Task to carry out
Use the entries below and reproduce exactly the lines from the one containing "Definition literal (s" down to the one containing "nd_entries_present : bool;", both of them included.

Supplied material
-=-=-=-=-

(* ===== verification/ProfilerNames.v ===== *)
(** * The profiler's name dictionary ([profiler/src/vitaprofiler_names.c])

    Names registered by the application, sorted by their FNV-1a id, merged
    with eight built-in names, and the VPNM block that carries them.  The
    caller's arrays are the lists of their used elements: [nd_entries] is
    [entries[0..entry_count)], [nd_text] is [text[0..text_used)].  A name is
    the list of its characters; a view's pointer is the bytes it designates. *)

From Stdlib Require Import String.
From S2P Require Import Prelude Atomics ProfilerRing ProfilerWire.

Abbreviation VP_ERROR_CAPACITY := (-4) (only parsing).
Abbreviation VP_ERROR_NAME_CONFLICT := (-5) (only parsing).
Abbreviation VP_ERROR_SEALED := (-6) (only parsing).
Abbreviation VP_ERROR_BUFFER_TOO_SMALL := (-7) (only parsing).
Abbreviation VP_ERROR_NOT_FOUND := (-10) (only parsing).
Abbreviation VP_NAME_DICTIONARY_MAGIC := 0x564e414d (only parsing).
Abbreviation VP_NAME_WIRE_MAGIC := 0x4d4e5056 (only parsing).
Abbreviation VP_NAME_WIRE_VERSION := 1 (only parsing).
Abbreviation VP_NAME_WIRE_HEADER_SIZE := 24 (only parsing).
Abbreviation VP_NAME_WIRE_ENTRY_HEADER_SIZE := 8 (only parsing).
Abbreviation VP_NAME_WIRE_FLAG_LITTLE_ENDIAN := 1 (only parsing).
Abbreviation VP_NAME_MAX_LENGTH := 255 (only parsing).
Abbreviation VP_NAME_DICTIONARY_MAX_ENTRIES := 4096 (only parsing).
Abbreviation VP_BUILTIN_NAME_COUNT := 8 (only parsing).
Abbreviation VP_NAME_FLAG_NONE := 0 (only parsing).
Abbreviation VP_NAME_FLAG_BUILTIN := 1 (only parsing).
Abbreviation VP_METRIC_FREE_USER_BYTES := 0xfff00001 (only parsing).
Abbreviation VP_METRIC_INTERRUPT_PREEMPTIONS := 0xfff00008 (only parsing).

(** ** Data *)

(** The characters of a string literal. *)
Definition literal (s : string) : bytes := map ch (list_ascii_of_string s).
Arguments literal s%_string.

Record vp_builtin_name := BuiltinName { bn_name_id : Z; bn_name : bytes }.

Definition vp_builtin_names : list vp_builtin_name :=
  [BuiltinName 0xfff00001 (literal "vita.memory.free_user_bytes");
   BuiltinName 0xfff00002 (literal "vita.memory.free_cdram_bytes");
   BuiltinName 0xfff00003 (literal "vita.memory.free_phycont_bytes");
   BuiltinName 0xfff00004 (literal "vita.process.time_us");
   BuiltinName 0xfff00005 (literal "vita.thread.run_clocks");
   BuiltinName 0xfff00006 (literal "vita.thread.stack_free_bytes");
   BuiltinName 0xfff00007 (literal "vita.thread.preemptions");
   BuiltinName 0xfff00008 (literal "vita.thread.interrupt_preemptions")].

Record vp_name_entry := NameEntry { ne_name_id : Z; ne_text_offset : Z; ne_text_length : Z }.

Record vp_name_dictionary_config := NamesConfig {
  nc_entries : bool;
  nc_entry_capacity : Z;
  nc_text : bool;
  nc_text_capacity : Z }.

Record vp_name_dictionary := Names {
  nd_entries_present : bool;
  nd_entries : list vp_name_entry;
  nd_text_present : bool;
  nd_text : bytes;
  nd_entry_capacity : Z;
  nd_text_capacity : Z;
  nd_initialized : Z;
  nd_sealed : Z }.

Record vp_name_dictionary_stats := NamesStats {
  ns_user_entries : Z;
  ns_builtin_entries : Z;
  ns_total_entries : Z;
  ns_entry_capacity : Z;
  ns_text_used : Z;
  ns_text_capacity : Z;
  ns_sealed : Z }.

Record vp_name_view := NameView {
  nv_name : bytes;
  nv_name_id : Z;
  nv_name_length : Z;
  nv_flags : Z }.

Record vp_name_wire_info := NameWireInfo {
  ni_entry_count : Z;
  ni_total_size : Z;
  ni_version : Z;
  ni_flags : Z }.

Record vp_name_wire_cursor := NameCursor {
  nw_data : option bytes;
  nw_total_size : Z;
  nw_offset : Z;
  nw_remaining : Z }.

Implicit Types (d : vp_name_dictionary) (name : bytes).

Definition zero_names : vp_name_dictionary := Names false [] false [] 0 0 0 0.
Definition zero_name_view : vp_name_view := NameView [] 0 0 0.
Definition zero_name_wire_info : vp_name_wire_info := NameWireInfo 0 0 0 0.
Definition zero_name_cursor : vp_name_wire_cursor := NameCursor None 0 0 0.
Definition zero_entry : vp_name_entry := NameEntry 0 0 0.

Definition entry_count d : Z := zlen (nd_entries d).
Definition text_used d : Z := zlen (nd_text d).
Definition entry_at d (i : Z) : vp_name_entry := nth (Z.to_nat i) (nd_entries d) zero_entry.
Definition builtin_at (i : Z) : vp_builtin_name := nth (Z.to_nat i) vp_builtin_names (BuiltinName 0 []).

(** [text + offset], [length] bytes of it. *)
Definition text_at d (offset length : Z) : bytes :=
  take (Z.to_nat length) (drop (Z.to_nat offset) (nd_text d)).

(** ** Helpers *)

Definition vp_name_dictionary_is_valid d : bool :=
  (nd_initialized d =? VP_NAME_DICTIONARY_MAGIC) && (entry_count d <=? nd_entry_capacity d) &&
  (nd_entry_capacity d <=? VP_NAME_DICTIONARY_MAX_ENTRIES) && (text_used d <=? nd_text_capacity d) &&
  ((nd_entry_capacity d =? 0) || (nd_entries_present d && nd_text_present d)).

Definition vp_name_id_bytes name : Z :=
  let hash := fold_left (fun hash x => u32 (Z.lxor hash x * 16777619)) name 2166136261 in
  if hash =? 0 then 1 else hash.

(** The length of a name of at most 255 characters. *)
Definition vp_bounded_name_length (name : option bytes) : Z * Z :=
  match name with
  | None | Some [] => (VP_ERROR_INVALID_ARGUMENT, 0)
  | Some ((_ :: _) as text) =>
      if zlen text <=? VP_NAME_MAX_LENGTH then (VP_RESULT_OK, u16 (zlen text))
      else (VP_ERROR_INVALID_ARGUMENT, 0)
  end.

Definition vp_builtin_index (name_id : Z) : Z :=
  if (name_id <? VP_METRIC_FREE_USER_BYTES) || (VP_METRIC_INTERRUPT_PREEMPTIONS <? name_id) then -1
  else name_id - VP_METRIC_FREE_USER_BYTES.

Definition vp_builtin_view (index : Z) : vp_name_view :=
  let b := builtin_at index in
  NameView (bn_name b) (bn_name_id b) (zlen (bn_name b)) VP_NAME_FLAG_BUILTIN.

(** [count] halves in every turn, so [count] turns are enough. *)
Fixpoint lower_bound_loop (fuel : nat) d (name_id first count : Z) : Z :=
  match fuel with
  | O => first
  | S fuel' =>
      if count =? 0 then first
      else
        let step := count / 2 in
        let middle := first + step in
        if ne_name_id (entry_at d middle) <? name_id
        then lower_bound_loop fuel' d name_id (middle + 1) (count - (step + 1))
        else lower_bound_loop fuel' d name_id first step
  end.
Definition vp_user_lower_bound d (name_id : Z) : Z :=
  lower_bound_loop (length (nd_entries d)) d name_id 0 (entry_count d).

Definition vp_user_view d (index : Z) : vp_name_view :=
  let e := entry_at d index in
  NameView (text_at d (ne_text_offset e) (ne_text_length e)) (ne_name_id e) (ne_text_length e)
    VP_NAME_FLAG_NONE.

(** The next view in the order of ids, with the two indices after it; [None]
    at the end. *)
Definition vp_merged_view d (user_index builtin_index : Z) : option (vp_name_view * Z * Z) :=
  if (entry_count d <=? user_index) && (VP_BUILTIN_NAME_COUNT <=? builtin_index) then None
  else if (VP_BUILTIN_NAME_COUNT <=? builtin_index) ||
          ((user_index <? entry_count d) &&
           (ne_name_id (entry_at d user_index) <? bn_name_id (builtin_at builtin_index)))
  then Some (vp_user_view d user_index, user_index + 1, builtin_index)
  else Some (vp_builtin_view builtin_index, user_index, builtin_index + 1).

Definition vp_padded_name_size (name_length : Z) : Z := Z.land (name_length + 3) (u32 (Z.lnot 3)).

(** ** The dictionary *)

(** The configuration is given; the result and the dictionary. *)
Definition vp_name_dictionary_init (config : vp_name_dictionary_config) d : Z * vp_name_dictionary :=
  if (VP_NAME_DICTIONARY_MAX_ENTRIES <? nc_entry_capacity config) ||
     (nz (nc_entry_capacity config) && negb (nc_entries config)) ||
     (nz (nc_text_capacity config) && negb (nc_text config)) ||
     (nz (nc_entry_capacity config) && (nc_text_capacity config =? 0))
  then (VP_ERROR_INVALID_ARGUMENT, d)
  else (VP_RESULT_OK,
        Names (nc_entries config) [] (nc_text config) [] (nc_entry_capacity config)
          (nc_text_capacity config) VP_NAME_DICTIONARY_MAGIC 0).

Definition vp_name_dictionary_deinit d : vp_name_dictionary := zero_names.

(** The new entry moves the ones from [index] on; the text ends in a null. *)
Definition insert_entry d (index id length : Z) name : vp_name_dictionary :=
  Names (nd_entries_present d)
    (take (Z.to_nat index) (nd_entries d) ++ NameEntry id (text_used d) length ::
     drop (Z.to_nat index) (nd_entries d))
    (nd_text_present d) (nd_text d ++ name ++ [0]) (nd_entry_capacity d) (nd_text_capacity d)
    (nd_initialized d) (nd_sealed d).

(** The result, the dictionary and the id stored through [name_id]. *)
Definition vp_name_dictionary_register d (name : option bytes) : Z * vp_name_dictionary * Z :=
  if negb (vp_name_dictionary_is_valid d) then (VP_ERROR_NOT_INITIALIZED, d, 0)
  else if nz (nd_sealed d) then (VP_ERROR_SEALED, d, 0)
  else
    let '(result, length) := vp_bounded_name_length name in
    if negb (result =? VP_RESULT_OK) then (result, d, 0)
    else
      let text := default [] name in
      let id := vp_name_id_bytes text in
      if 0 <=? vp_builtin_index id then (VP_ERROR_NAME_CONFLICT, d, 0)
      else
        let index := vp_user_lower_bound d id in
        let e := entry_at d index in
        if (index <? entry_count d) && (ne_name_id e =? id) then
          if negb (ne_text_length e =? length) ||
             negb (bool_decide (text_at d (ne_text_offset e) length = text))
          then (VP_ERROR_NAME_CONFLICT, d, 0)
          else (VP_RESULT_OK, d, id)
        else if (entry_count d =? nd_entry_capacity d) ||
                (nd_text_capacity d - text_used d <? length + 1)
        then (VP_ERROR_CAPACITY, d, 0)
        else (VP_RESULT_OK, insert_entry d index id length text, id).

Definition vp_name_dictionary_seal d : Z * vp_name_dictionary :=
  if negb (vp_name_dictionary_is_valid d) then (VP_ERROR_NOT_INITIALIZED, d)
  else (VP_RESULT_OK,
        Names (nd_entries_present d) (nd_entries d) (nd_text_present d) (nd_text d)
          (nd_entry_capacity d) (nd_text_capacity d) (nd_initialized d) 1).

Definition vp_name_dictionary_get_stats d : Z * option vp_name_dictionary_stats :=
  if negb (vp_name_dictionary_is_valid d) then (VP_ERROR_NOT_INITIALIZED, None)
  else (VP_RESULT_OK,
        Some (NamesStats (entry_count d) VP_BUILTIN_NAME_COUNT (entry_count d + VP_BUILTIN_NAME_COUNT)
                (nd_entry_capacity d) (text_used d) (nd_text_capacity d)
                (if nz (nd_sealed d) then 1 else 0))).

(** The result and the view. *)
Definition vp_name_dictionary_lookup d (name_id : Z) : Z * vp_name_view :=
  if negb (vp_name_dictionary_is_valid d) then (VP_ERROR_NOT_INITIALIZED, zero_name_view)
  else if name_id =? 0 then (VP_ERROR_INVALID_ARGUMENT, zero_name_view)
  else if nd_sealed d =? 0 then (VP_ERROR_SEALED, zero_name_view)
  else
    let builtin := vp_builtin_index name_id in
    if 0 <=? builtin then (VP_RESULT_OK, vp_builtin_view builtin)
    else
      let index := vp_user_lower_bound d name_id in
      if (entry_count d <=? index) || negb (ne_name_id (entry_at d index) =? name_id)
      then (VP_ERROR_NOT_FOUND, zero_name_view)
      else (VP_RESULT_OK, vp_user_view d index).

(** View number [count - 1] from the two indices on; [view] is the last one. *)
Fixpoint entry_at_loop (count : nat) d (user_index builtin_index : Z) (view : vp_name_view)
    : Z * vp_name_view :=
  match count with
  | O => (VP_RESULT_OK, view)
  | S count' =>
      match vp_merged_view d user_index builtin_index with
      | None => (VP_ERROR_NOT_FOUND, view)
      | Some (view', user', builtin') => entry_at_loop count' d user' builtin' view'
      end
  end.
Definition vp_name_dictionary_entry_at d (index : Z) : Z * vp_name_view :=
  if negb (vp_name_dictionary_is_valid d) then (VP_ERROR_NOT_INITIALIZED, zero_name_view)
  else if nd_sealed d =? 0 then (VP_ERROR_SEALED, zero_name_view)
  else if entry_count d + VP_BUILTIN_NAME_COUNT <=? index then (VP_ERROR_NOT_FOUND, zero_name_view)
  else entry_at_loop (S (Z.to_nat index)) d 0 0 zero_name_view.

(** ** The wire block *)

Definition wire_entry_size (name_length : Z) : Z :=
  VP_NAME_WIRE_ENTRY_HEADER_SIZE + vp_padded_name_size name_length.

(** The result and the required size. *)
Definition vp_name_dictionary_wire_size d : Z * Z :=
  if negb (vp_name_dictionary_is_valid d) then (VP_ERROR_NOT_INITIALIZED, 0)
  else if nd_sealed d =? 0 then (VP_ERROR_SEALED, 0)
  else
    let total := fold_left (fun t e => t + wire_entry_size (ne_text_length e)) (nd_entries d)
                   VP_NAME_WIRE_HEADER_SIZE in
    let total := fold_left (fun t b => t + wire_entry_size (zlen (bn_name b))) vp_builtin_names total in
    if UINT32_MAX <? total then (VP_ERROR_CAPACITY, 0) else (VP_RESULT_OK, total).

-=-=-=-=-

Written solution
Definition literal (s : string) : bytes := map ch (list_ascii_of_string s).
Arguments literal s%_string.

Record vp_builtin_name := BuiltinName { bn_name_id : Z; bn_name : bytes }.

Definition vp_builtin_names : list vp_builtin_name :=
  [BuiltinName 0xfff00001 (literal "vita.memory.free_user_bytes");
   BuiltinName 0xfff00002 (literal "vita.memory.free_cdram_bytes");
   BuiltinName 0xfff00003 (literal "vita.memory.free_phycont_bytes");
   BuiltinName 0xfff00004 (literal "vita.process.time_us");
   BuiltinName 0xfff00005 (literal "vita.thread.run_clocks");
   BuiltinName 0xfff00006 (literal "vita.thread.stack_free_bytes");
   BuiltinName 0xfff00007 (literal "vita.thread.preemptions");
   BuiltinName 0xfff00008 (literal "vita.thread.interrupt_preemptions")].

Record vp_name_entry := NameEntry { ne_name_id : Z; ne_text_offset : Z; ne_text_length : Z }.

Record vp_name_dictionary_config := NamesConfig {
  nc_entries : bool;
  nc_entry_capacity : Z;
  nc_text : bool;
  nc_text_capacity : Z }.

Record vp_name_dictionary := Names {
  nd_entries_present : bool;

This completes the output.